→ **What to produce**:
Once you find the line containing "case_decide; by inv_valid." in the data below, copy it and each following line exactly, up to and including the line containing "Ok workers →", and nothing else.

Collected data
[Start of Attachment]

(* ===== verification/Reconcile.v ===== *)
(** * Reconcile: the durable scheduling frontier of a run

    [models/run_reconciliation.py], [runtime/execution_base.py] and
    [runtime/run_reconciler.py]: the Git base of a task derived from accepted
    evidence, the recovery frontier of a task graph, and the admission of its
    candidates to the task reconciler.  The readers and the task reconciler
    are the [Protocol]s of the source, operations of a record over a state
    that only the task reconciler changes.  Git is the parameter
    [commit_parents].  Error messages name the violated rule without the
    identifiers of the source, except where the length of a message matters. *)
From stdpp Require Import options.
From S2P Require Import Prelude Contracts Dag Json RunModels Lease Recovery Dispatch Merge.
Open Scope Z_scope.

[End of Attachment]
[Start of Attachment]

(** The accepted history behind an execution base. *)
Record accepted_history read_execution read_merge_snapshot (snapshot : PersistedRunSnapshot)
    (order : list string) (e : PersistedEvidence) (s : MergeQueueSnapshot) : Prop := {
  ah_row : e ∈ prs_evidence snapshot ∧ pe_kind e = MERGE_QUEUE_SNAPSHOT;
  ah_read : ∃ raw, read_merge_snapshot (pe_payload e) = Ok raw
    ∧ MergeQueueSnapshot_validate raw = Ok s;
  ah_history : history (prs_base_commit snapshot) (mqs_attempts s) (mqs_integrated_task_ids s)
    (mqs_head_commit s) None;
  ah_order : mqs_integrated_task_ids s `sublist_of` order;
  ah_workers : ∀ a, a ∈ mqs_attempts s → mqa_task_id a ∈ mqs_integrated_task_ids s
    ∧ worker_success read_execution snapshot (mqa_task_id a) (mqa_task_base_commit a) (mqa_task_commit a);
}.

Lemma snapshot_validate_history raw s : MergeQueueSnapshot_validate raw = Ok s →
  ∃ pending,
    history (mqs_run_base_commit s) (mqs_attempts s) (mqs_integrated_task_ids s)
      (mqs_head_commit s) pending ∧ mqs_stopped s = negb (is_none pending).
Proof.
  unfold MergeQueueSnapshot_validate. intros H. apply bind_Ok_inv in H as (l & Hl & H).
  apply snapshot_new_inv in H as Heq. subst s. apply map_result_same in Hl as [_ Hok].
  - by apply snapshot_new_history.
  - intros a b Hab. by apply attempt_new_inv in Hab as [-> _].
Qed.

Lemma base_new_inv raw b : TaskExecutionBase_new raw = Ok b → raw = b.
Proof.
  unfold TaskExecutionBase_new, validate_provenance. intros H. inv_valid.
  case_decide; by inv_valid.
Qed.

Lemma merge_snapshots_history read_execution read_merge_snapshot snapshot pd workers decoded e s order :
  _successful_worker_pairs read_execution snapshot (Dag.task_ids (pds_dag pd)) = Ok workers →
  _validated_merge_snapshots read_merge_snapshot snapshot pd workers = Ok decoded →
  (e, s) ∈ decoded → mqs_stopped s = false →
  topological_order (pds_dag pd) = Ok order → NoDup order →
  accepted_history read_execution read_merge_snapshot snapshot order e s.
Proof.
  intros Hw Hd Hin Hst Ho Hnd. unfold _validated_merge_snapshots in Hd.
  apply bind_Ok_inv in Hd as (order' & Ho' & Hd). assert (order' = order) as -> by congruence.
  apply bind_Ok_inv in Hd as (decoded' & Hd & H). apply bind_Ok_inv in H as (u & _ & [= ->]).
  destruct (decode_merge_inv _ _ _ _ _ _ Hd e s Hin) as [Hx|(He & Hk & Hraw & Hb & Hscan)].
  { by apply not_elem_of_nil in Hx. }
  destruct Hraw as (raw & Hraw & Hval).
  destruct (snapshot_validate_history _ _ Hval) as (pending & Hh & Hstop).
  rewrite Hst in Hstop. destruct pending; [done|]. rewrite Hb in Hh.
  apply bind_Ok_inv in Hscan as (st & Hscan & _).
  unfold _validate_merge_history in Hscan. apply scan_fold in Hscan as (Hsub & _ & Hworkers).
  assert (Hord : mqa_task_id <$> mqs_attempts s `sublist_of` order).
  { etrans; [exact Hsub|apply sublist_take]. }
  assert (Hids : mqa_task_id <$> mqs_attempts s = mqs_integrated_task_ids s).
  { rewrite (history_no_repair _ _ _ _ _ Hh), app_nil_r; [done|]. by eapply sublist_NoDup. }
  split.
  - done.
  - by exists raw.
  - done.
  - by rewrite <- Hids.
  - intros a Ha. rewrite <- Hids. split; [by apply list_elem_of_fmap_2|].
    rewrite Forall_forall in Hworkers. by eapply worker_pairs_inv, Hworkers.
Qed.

[End of Attachment]

→ **Finished exercise**:
  case_decide; by inv_valid.
Qed.

Lemma merge_snapshots_history read_execution read_merge_snapshot snapshot pd workers decoded e s order :
  _successful_worker_pairs read_execution snapshot (Dag.task_ids (pds_dag pd)) = Ok workers →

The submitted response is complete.